* _Your assignment_:
Quote the entries below from the line with "undefined). *)" through the line with "Abbreviation ptr := (option", both ends included, and only those lines.

(Entries provided begins)

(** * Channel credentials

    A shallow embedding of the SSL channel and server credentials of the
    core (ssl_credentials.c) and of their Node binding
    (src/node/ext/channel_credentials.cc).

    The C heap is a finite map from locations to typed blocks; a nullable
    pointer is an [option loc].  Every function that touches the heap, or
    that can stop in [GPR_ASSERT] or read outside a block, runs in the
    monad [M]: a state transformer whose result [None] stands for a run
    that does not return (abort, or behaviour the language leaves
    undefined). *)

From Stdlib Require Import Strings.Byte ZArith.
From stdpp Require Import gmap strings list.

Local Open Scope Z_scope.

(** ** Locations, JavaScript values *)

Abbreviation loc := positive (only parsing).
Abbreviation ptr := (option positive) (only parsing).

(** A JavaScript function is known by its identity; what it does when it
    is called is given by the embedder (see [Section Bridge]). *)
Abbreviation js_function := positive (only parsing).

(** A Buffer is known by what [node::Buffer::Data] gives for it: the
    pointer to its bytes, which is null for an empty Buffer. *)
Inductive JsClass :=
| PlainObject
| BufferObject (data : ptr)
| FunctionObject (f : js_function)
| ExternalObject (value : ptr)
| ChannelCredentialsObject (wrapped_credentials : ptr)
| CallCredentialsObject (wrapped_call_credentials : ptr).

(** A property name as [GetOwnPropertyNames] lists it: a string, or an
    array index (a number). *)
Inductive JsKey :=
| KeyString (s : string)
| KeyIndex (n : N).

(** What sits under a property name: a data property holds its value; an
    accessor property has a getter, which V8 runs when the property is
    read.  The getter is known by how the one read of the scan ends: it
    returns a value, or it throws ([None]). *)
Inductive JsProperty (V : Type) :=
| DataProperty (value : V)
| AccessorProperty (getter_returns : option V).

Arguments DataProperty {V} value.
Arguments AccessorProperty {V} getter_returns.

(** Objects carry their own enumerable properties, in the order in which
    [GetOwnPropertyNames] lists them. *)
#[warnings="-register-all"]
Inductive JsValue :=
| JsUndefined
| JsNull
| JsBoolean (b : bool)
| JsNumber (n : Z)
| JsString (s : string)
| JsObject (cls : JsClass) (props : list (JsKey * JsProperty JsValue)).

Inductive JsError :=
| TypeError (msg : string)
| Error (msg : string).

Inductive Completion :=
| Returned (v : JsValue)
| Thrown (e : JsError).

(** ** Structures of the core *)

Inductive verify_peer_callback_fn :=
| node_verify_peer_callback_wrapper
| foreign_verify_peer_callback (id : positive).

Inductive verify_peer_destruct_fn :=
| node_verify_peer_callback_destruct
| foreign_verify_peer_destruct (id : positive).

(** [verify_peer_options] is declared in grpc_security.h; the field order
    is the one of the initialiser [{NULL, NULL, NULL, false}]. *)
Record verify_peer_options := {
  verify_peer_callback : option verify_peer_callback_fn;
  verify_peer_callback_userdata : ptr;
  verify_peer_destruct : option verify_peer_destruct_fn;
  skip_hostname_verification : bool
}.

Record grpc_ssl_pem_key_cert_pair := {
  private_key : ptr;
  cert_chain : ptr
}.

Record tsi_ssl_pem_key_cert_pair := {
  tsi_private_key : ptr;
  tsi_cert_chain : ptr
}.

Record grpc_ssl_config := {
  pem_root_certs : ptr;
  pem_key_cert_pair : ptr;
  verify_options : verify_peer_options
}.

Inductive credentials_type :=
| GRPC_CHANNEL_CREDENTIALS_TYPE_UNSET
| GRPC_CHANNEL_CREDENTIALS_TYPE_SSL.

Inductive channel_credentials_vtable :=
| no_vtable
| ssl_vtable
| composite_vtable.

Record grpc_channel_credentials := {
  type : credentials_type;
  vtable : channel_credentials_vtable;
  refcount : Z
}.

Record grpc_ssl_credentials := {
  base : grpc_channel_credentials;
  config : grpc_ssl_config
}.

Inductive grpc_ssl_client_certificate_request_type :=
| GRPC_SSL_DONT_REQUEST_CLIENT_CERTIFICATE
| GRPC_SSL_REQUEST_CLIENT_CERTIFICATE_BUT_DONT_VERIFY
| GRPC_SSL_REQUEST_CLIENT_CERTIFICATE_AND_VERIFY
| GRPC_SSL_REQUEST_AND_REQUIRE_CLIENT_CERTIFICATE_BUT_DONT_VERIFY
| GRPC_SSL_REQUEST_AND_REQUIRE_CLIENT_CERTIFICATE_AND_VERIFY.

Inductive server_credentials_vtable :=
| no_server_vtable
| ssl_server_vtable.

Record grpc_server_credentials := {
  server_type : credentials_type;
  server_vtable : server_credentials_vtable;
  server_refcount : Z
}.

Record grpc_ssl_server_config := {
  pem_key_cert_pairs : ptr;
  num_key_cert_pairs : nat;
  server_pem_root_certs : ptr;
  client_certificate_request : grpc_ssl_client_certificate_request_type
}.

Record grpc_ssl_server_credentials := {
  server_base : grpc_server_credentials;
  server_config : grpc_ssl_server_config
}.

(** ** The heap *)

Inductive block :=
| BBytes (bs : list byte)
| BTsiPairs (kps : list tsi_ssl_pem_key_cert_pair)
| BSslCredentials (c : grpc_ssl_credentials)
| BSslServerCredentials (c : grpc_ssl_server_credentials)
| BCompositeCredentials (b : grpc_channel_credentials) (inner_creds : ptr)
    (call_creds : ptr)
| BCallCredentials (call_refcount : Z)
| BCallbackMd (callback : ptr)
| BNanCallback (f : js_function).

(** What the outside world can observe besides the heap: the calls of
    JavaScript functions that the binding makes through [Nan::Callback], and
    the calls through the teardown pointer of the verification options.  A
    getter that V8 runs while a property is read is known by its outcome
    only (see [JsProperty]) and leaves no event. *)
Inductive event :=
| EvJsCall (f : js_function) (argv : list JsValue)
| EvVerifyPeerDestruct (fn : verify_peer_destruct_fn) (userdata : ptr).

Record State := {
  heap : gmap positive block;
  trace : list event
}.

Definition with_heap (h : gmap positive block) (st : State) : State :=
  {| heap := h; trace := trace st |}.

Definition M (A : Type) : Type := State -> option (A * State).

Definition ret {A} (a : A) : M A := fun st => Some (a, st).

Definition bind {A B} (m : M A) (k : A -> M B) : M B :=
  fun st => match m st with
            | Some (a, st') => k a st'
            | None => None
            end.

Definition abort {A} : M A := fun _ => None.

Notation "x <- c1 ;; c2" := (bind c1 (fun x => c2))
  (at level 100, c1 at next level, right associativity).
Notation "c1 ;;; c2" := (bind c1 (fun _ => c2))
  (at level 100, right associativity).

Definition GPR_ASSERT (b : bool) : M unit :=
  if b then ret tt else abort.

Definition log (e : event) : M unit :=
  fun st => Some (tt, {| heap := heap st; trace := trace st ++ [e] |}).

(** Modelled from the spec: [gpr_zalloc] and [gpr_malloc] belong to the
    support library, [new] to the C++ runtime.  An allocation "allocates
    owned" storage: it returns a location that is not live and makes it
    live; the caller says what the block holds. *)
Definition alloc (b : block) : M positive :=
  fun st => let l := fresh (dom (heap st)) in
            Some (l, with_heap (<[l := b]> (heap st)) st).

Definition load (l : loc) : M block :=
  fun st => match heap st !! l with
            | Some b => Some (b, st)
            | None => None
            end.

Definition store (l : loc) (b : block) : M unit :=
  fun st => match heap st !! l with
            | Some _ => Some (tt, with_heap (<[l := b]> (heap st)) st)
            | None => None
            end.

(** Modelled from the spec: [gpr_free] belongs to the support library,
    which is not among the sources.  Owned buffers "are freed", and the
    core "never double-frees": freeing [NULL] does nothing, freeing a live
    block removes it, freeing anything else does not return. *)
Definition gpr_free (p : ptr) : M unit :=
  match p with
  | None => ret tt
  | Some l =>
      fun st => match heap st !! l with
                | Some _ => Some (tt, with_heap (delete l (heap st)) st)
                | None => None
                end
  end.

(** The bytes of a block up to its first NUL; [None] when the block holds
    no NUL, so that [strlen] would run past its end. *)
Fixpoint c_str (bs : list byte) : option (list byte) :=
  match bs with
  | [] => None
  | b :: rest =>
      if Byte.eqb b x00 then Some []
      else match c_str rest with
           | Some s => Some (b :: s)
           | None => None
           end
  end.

(Entries provided ends)

* _Expected output_:
    undefined). *)

From Stdlib Require Import Strings.Byte ZArith.
From stdpp Require Import gmap strings list.

Local Open Scope Z_scope.

(** ** Locations, JavaScript values *)

Abbreviation loc := positive (only parsing).
Abbreviation ptr := (option positive) (only parsing).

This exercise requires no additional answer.